The general idea, he said, was to “break down the fat that’s between the skin and the muscle so that the skin is tightly sealed around the muscle. It’s not easy! You have to want to do it, you have to work 100 percent. It took 12 weeks to get ready for this show. You want to eat, especially when you carb down, but you can’t. It’s work, eat, every two or three hours, and work out. When you’re home you can cheat, but you’re cheating yourself. Luckily, it was something I wanted to do. . . I view what I did as a huge accomplishment.”
And the water. “You drink a gallon every day, but in the week leading up to the show you drink two gallons each on Monday and Tuesday. Wednesday, you’re back to one. You go down to a half-gallon on Thursday, and by 6 p.m. Friday you’re off it — you carb up. I ate a baked potato, which draws the water out of you, right before going onstage. You’re ripped then.”
Paired with the diet is, of course, exercise.

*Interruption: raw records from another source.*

(** *** Running calls *)

Definition emitUpdate (c : PreparedToolCall) (partialResult : AgentToolResult) : M () :=
  let tc := pc_toolCall c in emits (tool_execution_update (tc_id tc) (tc_name tc) (tc_arguments tc) partialResult).
Definition settle (f : Finalized) : M process := emitToolExecutionEnd f;; mret (p_done f).
(** [tool.execute(..)]; the call then runs. *)
Definition launch (m : AssistantMessage) (ctx : AgentContext) (c : PreparedToolCall) : M process :=
  changes (λ r, r <| executed := executed r ++ [(m, ctx, c)] |>);;
  updates ← acts (execute env c);
  each (emitUpdate c) updates;;
  mret (p_running c).

(** The tool of a call ended: its hook runs, or the call is finalized. *)
Definition tool_ended (c : PreparedToolCall) (r : AgentToolResult) (isError : bool) : M process :=
  if has_afterToolCall env then mret (p_hook c r isError) else settle (mkFinalized (pc_toolCall c) r isError).
(** What happens to a call; an update after the end is ignored. *)
Definition react (p : process) (h : happening) : M process :=
  match p, h with
  | p_running c, h_update r => emitUpdate c r;; mret p
  | p_running c, h_ended (answered r) => tool_ended c r false
  | p_running c, h_ended (threw text) => tool_ended c (createErrorToolResult text) true
  | p_hook c r isError, h_hooked answer => settle (finalizeExecutedToolCall c r isError answer)
  | _, _ => mret p
  end.

Definition finished (ps : list process) : option (list Finalized) :=
  mapM (λ p, match p with p_done f => Some f | _ => None end) ps.
(** The calls run until all are finalized. *)
Fixpoint drive (fuel : nat) (m : AssistantMessage) (ctx : AgentContext) (ps : list process) : M (list Finalized) :=
  match finished ps with
  | Some fs => mret fs
  | None =>
      match fuel with
      | O => exhausted
      | S fuel =>
          happens ← acts (next env m ctx ps);
          match ps !! happens.1 with
          | Some p => p' ← react p happens.2; drive fuel m ctx (<[happens.1 := p']> ps)
          | None => drive fuel m ctx ps
          end
      end
  end.

(** *** Batches *)

(** One call of a sequential batch: its outcome, the only element of the answer. *)
Definition runToolCall (fuel : nat) (ctx : AgentContext) (m : AssistantMessage) (c : AgentToolCall) : M (list Finalized) :=
  preparation ← prepareToolCall ctx m c;
  match preparation with
  | immediate f => emitToolExecutionEnd f;; mret [f]
  | prepared c => p ← launch m ctx c; drive fuel m ctx [p]
  end.
Fixpoint executeToolCallsSequential (fuel : nat) (ctx : AgentContext) (m : AssistantMessage) (cs : list AgentToolCall)
    : M (list (Finalized * ToolResultMessage)) :=
  match cs with
  | [] => mret []
  | c :: cs =>
      emitToolExecutionStart c;;
      fs ← runToolCall fuel ctx m c;
      match fs with
      | f :: _ =>
          t ← report f;
          stop ← is_aborted;
          if stop : bool then mret [(f, t)]
          else rest ← executeToolCallsSequential fuel ctx m cs; mret ((f, t) :: rest)
      | [] => mret []
      end
  end.

(** The calls are prepared in order, until the signal aborts. *)
Fixpoint prepareToolCalls (ctx : AgentContext) (m : AssistantMessage) (cs : list AgentToolCall) : M (list preparation) :=
  match cs with
  | [] => mret []
  | c :: cs =>
      emitToolExecutionStart c;;
      preparation ← prepareToolCall ctx m c;
      match preparation with immediate f => emitToolExecutionEnd f | prepared _ => mret () end;;
      stop ← is_aborted;
      if stop : bool then mret [preparation]
      else rest ← prepareToolCalls ctx m cs; mret (preparation :: rest)
  end.
(** Each prepared call is then started, unless the signal has aborted. *)
Fixpoint startToolCalls (m : AssistantMessage) (ctx : AgentContext) (entries : list preparation) : M (list process) :=
  match entries with
  | [] => mret []
  | e :: entries =>
      p ← match e with
          | immediate f => mret (p_done f)
          | prepared c =>
              stop ← is_aborted;
              if stop : bool then settle (mkFinalized (pc_toolCall c) (createErrorToolResult ABORTED) true) else launch m ctx c
          end;
      ps ← startToolCalls m ctx entries;
      mret (p :: ps)
  end.
Fixpoint reports (fs : list Finalized) : M (list ToolResultMessage) :=
  match fs with [] => mret [] | f :: fs => t ← report f; ts ← reports fs; mret (t :: ts) end.
Definition executeToolCallsParallel (fuel : nat) (ctx : AgentContext) (m : AssistantMessage) (cs : list AgentToolCall)
    : M (list ToolResultMessage * bool) :=
  entries ← prepareToolCalls ctx m cs;
  ps ← startToolCalls m ctx entries;
  fs ← drive fuel m ctx ps;
  ts ← reports fs;
  mret (ts, shouldTerminateToolBatch fs).

Definition is_sequential (ctx : AgentContext) (c : AgentToolCall) : bool :=
  match find_tool (tc_name c) (tools ctx) with Some t => bool_decide (at_executionMode t = Some sequential) | None => false end.
Definition executeToolCalls (fuel : nat) (ctx : AgentContext) (m : AssistantMessage) : M (list ToolResultMessage * bool) :=
  let cs := toolCalls m in
  if bool_decide (toolExecution env = sequential) || existsb (is_sequential ctx) cs then
    done ← executeToolCallsSequential fuel ctx m cs;
    mret (done.*2, shouldTerminateToolBatch (done.*1))
  else executeToolCallsParallel fuel ctx m cs.
(** The tool calls of a response: the results, and whether the loop goes on for them. *)
Definition tool_batch (fuel : nat) (ctx : AgentContext) (m : AssistantMessage) : M (list ToolResultMessage * bool) :=
  match toolCalls m with
  | [] => mret ([], false)
  | cs =>
      batch ← (if bool_decide (am_stopReason m = stop_length)
               then ts ← failToolCallsFromTruncatedMessage cs; mret (ts, false)
               else executeToolCalls fuel ctx m);
      mret (batch.1, negb batch.2)
  end.

(** ** Turns *)

(** The messages of a queue. *)
Definition polls (f : W → W * attempt (list AgentMessage)) : M (list AgentMessage) :=
  l ← asks f; changes (λ r, r <| polled := polled r ++ l |>);; mret l.

Definition replaced_context (u : jsstr * (nat + list AgentMessage) * option (list AgentTool)) : M AgentContext :=
  let '(prompt, messages, ts) := u in
  match messages with
  | inl i => mret (mkContext prompt i ts)
  | inr l => i ← new_array l; mret (mkContext prompt i ts)
  end.
Definition replaced_options (u : TurnUpdate) (o : Options) : Options :=
  let '(provider, id) := default (model_provider o, model_id o) (u_model u) in
  mkOptions provider id
    (match u_thinkingLevel u with
     | None => reasoning o
     | Some level => if bool_decide (level = js "off") then None else Some level
     end).

(** The start of a turn after another. *)
Definition prepare_turn (ctx : AgentContext) (o : Options) (last : option Turn) (pending : list AgentMessage)
    : M (AgentContext * Options * list AgentMessage) :=
  match last with
  | None => mret (ctx, o, pending)
  | Some turn =>
      given ← reads (contents (t_context turn));
      update ← asks (prepareNextTurn env turn given);
      co ← match update with
           | None => mret (ctx, o)
           | Some u => ctx ← match u_context u with None => mret ctx | Some c => replaced_context c end; mret (ctx, replaced_options u o)
           end;
      pending ← (match pending with [] => polls (getSteeringMessages env) | _ => mret pending end);
      emits turn_start;;
      mret (co.1, co.2, pending)
  end.

Definition inject (ctx : AgentContext) (pending : list AgentMessage) : M () :=
  each (λ m, announce m;; push_message ctx m;; push_new m) pending.
Definition store_result (ctx : AgentContext) (t : ToolResultMessage) : M () :=
  push_message ctx (m_toolResult t);; push_new (m_toolResult t).
Definition end_run : M () := r ← reads newMessages; emits (agent_end r).

Definition has_failed (m : AssistantMessage) : bool :=
  bool_decide (am_stopReason m = stop_error) || bool_decide (am_stopReason m = stop_aborted).

(** One turn: the context, the options and the completed turn with [hasMoreToolCalls]; nothing when the run ended. *)
Definition turn (fuel : nat) (ctx : AgentContext) (o : Options) (last : option Turn) (pending : list AgentMessage)
    : M (option (AgentContext * Options * Turn * bool)) :=
  start ← prepare_turn ctx o last pending;
  let '(ctx, o, pending) := start in
  inject ctx pending;;
  message ← streamAssistantResponse fuel ctx o;
  push_new (m_assistant message);;
  if has_failed message then
    emits (turn_end message []);; end_run;; mret None
  else
    batch ← tool_batch fuel ctx message;
    each (store_result ctx) batch.1;;
    emits (turn_end message batch.1);;
    answer ← reads newMessages;
    given ← reads (contents ctx);
    let done := mkTurn message batch.1 ctx answer in
    stop ← asks (shouldStopAfterTurn env done given);
    if stop : bool then end_run;; mret None else mret (Some (ctx, o, done, batch.2)).

(** Both loops of [runLoop]: a round is a turn, or the poll for follow-up messages. *)
Fixpoint runLoop (turns fuel : nat) (ctx : AgentContext) (o : Options) (last : option Turn) (pending : list AgentMessage)
    (hasMoreToolCalls : bool) : M () :=
  match turns with
  | O => exhausted
  | S turns =>
      if hasMoreToolCalls || negb (length pending =? 0)%nat then
        next ← turn fuel ctx o last pending;
        match next with
        | None => mret ()
        | Some (ctx, o, done, more) =>
            pending ← polls (getSteeringMessages env);
            runLoop turns fuel ctx o (Some done) pending more
        end
      else
        followUps ← polls (getFollowUpMessages env);
        match followUps with
        | [] => end_run
        | _ => runLoop turns fuel ctx o last followUps true
        end
  end.
Definition start_loop (turns fuel : nat) (ctx : AgentContext) (o : Options) : M (list AgentMessage) :=
  pending ← polls (getSteeringMessages env);
  runLoop turns fuel ctx o None pending true;;
  reads newMessages.

(** [runAgentLoop]: the messages of the context are copied. *)
Definition runAgentLoop (turns fuel : nat) (prompts : list AgentMessage) (ctx : AgentContext) (o : Options) : M (list AgentMessage) :=
  given ← reads (contents ctx);
  i ← new_array (given ++ prompts);
  changes (λ r, r <| newMessages := prompts |>);;
  emits agent_start;; emits turn_start;;
  each announce prompts;;
  start_loop turns fuel (mkContext (systemPrompt ctx) i (tools ctx)) o.

(** The checks of [runAgentLoopContinue] and [agentLoopContinue]. *)
Definition continue_error (messages : list AgentMessage) : option jsstr :=
  match last messages with
  | None => Some (js "Cannot continue: no messages in context")
  | Some m => if bool_decide (role m = r_assistant) then Some (js "Cannot continue from message role: assistant") else None
  end.
(** [runAgentLoopContinue]: the array of the context is the caller's. *)
Definition runAgentLoopContinue (turns fuel : nat) (ctx : AgentContext) (o : Options) : M (list AgentMessage) :=
  messages ← reads (contents ctx);
  match continue_error messages with
  | Some text => rejects text
  | None =>
      changes (λ r, r <| newMessages := [] |>);;
      emits agent_start;; emits turn_start;;
      start_loop turns fuel ctx o
  end.

End Loop.

(** [createAgentStream]: the event that ends the stream, and its result. *)
Definition is_end (e : AgentEvent) : bool := match e with agent_end _ => true | _ => false end.
Definition end_result (e : AgentEvent) : list AgentMessage := match e with agent_end ms => ms | _ => [] end.

End AgentLoop.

“I did four days a week of lifting in the gym, free weights, though sometimes the machines. There was no special workout — the biggest thing was the diet. If I changed my diet today and continued to go to the gym, I would fall off.”
There were twice-a-day cardio workouts as well, Shoshi said, “to get your heart rate up. But you don’t run full out. If you do, you’re breaking up the muscle. You want to run or sprint-walk just enough where you lose fat, but not muscle.”
This year’s national show is coming too soon for him to put his body through the wringer again, he said, though his recent third-place regional showing has guaranteed him entry into next year’s national show as well.
“The last few days I’ve been eating what I’ve been craving,” he said. “I’m not dieting as strictly now. I have one or two cheat days a week. . . . The next show is in April. There’s one in June too, and one in August. I like the whole thing. I’ll pick the one that has the best exposure and the one I could do the best at.”
A professional health and fitness modeling career could, he said, last a decade or more. “There were guys over 40 there. I was one of the youngest.”
“After the show, I got a call from people interested in advertising nutritional products,” he said, looking down at his iPhone. “BE International. They saw my photo from the show. It’s natural stuff, a powder used in shakes that helps you recover from workouts. I’ve taken something like it on down-carb days. They’re going to fly me down to Florida. Where. . . ? I have no idea . . . I think it’s Miami.”
Asked if he’d give up his business should a professional modeling career grow out of his men’s physique success, Shoshi laughed and, without hesitation, said, “Yes!”